══ ENTRIES PROVIDED

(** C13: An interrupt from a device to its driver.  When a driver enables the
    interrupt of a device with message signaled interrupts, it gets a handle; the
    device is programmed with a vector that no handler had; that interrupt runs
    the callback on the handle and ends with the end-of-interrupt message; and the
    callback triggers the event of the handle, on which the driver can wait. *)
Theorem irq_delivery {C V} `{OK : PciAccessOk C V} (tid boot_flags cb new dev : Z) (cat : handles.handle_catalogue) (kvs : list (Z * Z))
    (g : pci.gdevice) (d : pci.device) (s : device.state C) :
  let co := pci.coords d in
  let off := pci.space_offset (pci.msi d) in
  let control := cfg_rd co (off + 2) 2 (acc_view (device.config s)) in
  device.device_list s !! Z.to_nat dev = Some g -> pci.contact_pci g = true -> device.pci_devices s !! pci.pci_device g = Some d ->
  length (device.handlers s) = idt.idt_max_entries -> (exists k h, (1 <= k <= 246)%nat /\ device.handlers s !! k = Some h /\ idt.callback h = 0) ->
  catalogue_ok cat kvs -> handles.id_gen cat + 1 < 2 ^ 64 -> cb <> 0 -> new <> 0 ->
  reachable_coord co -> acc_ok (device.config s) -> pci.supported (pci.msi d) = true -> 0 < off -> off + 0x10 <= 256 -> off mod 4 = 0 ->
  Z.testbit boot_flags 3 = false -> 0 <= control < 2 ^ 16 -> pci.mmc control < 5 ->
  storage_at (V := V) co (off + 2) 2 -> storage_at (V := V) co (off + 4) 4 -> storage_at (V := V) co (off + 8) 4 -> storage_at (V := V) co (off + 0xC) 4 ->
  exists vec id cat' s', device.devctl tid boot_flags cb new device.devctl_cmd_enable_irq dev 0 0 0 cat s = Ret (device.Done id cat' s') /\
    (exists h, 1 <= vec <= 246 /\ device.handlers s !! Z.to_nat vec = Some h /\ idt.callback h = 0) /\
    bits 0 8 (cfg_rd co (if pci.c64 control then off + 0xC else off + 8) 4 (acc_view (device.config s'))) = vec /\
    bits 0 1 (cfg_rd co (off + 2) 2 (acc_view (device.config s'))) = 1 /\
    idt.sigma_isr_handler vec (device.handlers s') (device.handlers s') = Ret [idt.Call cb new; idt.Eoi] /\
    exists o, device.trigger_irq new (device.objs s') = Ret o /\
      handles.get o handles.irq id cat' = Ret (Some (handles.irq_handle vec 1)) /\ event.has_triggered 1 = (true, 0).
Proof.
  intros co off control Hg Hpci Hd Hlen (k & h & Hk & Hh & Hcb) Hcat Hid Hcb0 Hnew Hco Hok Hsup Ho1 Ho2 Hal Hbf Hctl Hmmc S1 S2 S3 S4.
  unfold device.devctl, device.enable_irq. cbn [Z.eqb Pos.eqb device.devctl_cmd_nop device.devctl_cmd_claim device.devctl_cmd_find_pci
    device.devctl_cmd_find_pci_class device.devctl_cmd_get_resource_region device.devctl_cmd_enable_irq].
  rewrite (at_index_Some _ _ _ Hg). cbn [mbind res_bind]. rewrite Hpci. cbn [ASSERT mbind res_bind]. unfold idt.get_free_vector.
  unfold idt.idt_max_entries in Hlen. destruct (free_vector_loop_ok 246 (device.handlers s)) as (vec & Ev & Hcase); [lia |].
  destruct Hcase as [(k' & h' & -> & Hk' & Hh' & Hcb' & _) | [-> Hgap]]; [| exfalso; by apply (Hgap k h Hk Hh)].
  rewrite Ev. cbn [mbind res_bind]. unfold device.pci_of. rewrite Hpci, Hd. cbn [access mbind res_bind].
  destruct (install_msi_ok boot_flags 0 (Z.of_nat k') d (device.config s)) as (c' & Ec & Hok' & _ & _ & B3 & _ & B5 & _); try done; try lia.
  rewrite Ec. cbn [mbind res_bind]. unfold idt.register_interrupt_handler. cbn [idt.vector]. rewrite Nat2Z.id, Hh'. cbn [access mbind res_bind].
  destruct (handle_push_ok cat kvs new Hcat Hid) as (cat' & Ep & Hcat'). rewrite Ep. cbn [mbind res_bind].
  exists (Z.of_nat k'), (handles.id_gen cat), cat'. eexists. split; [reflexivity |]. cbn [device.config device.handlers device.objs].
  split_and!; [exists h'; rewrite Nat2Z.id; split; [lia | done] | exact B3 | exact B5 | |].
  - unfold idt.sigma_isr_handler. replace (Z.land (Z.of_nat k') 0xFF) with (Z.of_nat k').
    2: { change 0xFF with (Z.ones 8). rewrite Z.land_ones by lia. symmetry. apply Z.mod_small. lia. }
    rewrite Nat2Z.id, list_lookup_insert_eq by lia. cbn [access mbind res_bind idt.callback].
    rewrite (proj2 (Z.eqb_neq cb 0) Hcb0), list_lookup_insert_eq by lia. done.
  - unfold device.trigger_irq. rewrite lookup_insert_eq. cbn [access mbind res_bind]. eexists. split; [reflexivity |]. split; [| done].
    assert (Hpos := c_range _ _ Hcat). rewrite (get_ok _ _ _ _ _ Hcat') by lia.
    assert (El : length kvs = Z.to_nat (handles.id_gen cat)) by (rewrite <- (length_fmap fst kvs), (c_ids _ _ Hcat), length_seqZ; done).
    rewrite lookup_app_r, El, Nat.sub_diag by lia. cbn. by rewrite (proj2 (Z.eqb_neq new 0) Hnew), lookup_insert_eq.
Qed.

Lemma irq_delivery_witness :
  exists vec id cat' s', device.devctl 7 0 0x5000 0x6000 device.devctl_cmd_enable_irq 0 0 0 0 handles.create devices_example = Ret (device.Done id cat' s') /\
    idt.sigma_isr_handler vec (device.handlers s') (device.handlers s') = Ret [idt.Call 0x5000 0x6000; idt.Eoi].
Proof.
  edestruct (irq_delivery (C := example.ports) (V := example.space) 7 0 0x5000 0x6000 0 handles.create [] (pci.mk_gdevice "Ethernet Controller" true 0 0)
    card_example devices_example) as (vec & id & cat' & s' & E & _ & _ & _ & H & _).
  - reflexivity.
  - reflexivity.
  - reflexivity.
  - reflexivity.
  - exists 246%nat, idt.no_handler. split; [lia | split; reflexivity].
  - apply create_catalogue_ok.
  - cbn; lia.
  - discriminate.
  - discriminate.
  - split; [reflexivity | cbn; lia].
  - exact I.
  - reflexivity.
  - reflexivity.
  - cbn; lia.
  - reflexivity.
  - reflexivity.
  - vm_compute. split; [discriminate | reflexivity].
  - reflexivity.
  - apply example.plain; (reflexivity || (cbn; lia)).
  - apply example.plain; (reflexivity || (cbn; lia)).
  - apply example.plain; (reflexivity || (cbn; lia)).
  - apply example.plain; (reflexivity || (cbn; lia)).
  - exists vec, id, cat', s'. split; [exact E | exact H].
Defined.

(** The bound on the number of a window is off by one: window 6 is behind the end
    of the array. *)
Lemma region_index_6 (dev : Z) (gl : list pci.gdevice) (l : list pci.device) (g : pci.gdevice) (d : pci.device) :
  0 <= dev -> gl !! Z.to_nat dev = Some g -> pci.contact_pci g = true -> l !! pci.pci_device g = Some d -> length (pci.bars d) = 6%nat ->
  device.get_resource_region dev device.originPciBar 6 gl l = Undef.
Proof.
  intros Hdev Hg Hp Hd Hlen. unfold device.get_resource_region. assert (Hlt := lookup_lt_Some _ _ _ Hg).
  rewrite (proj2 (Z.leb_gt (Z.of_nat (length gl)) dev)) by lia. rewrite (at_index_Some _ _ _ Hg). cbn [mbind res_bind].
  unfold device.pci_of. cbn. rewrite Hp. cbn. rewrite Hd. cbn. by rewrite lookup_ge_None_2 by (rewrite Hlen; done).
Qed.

════

Check each line above for the string "Lemma" and copy every line that has it.

Lemma irq_delivery_witness :
Lemma region_index_6 (dev : Z) (gl : list pci.gdevice) (l : list pci.device) (g : pci.gdevice) (d : pci.device) :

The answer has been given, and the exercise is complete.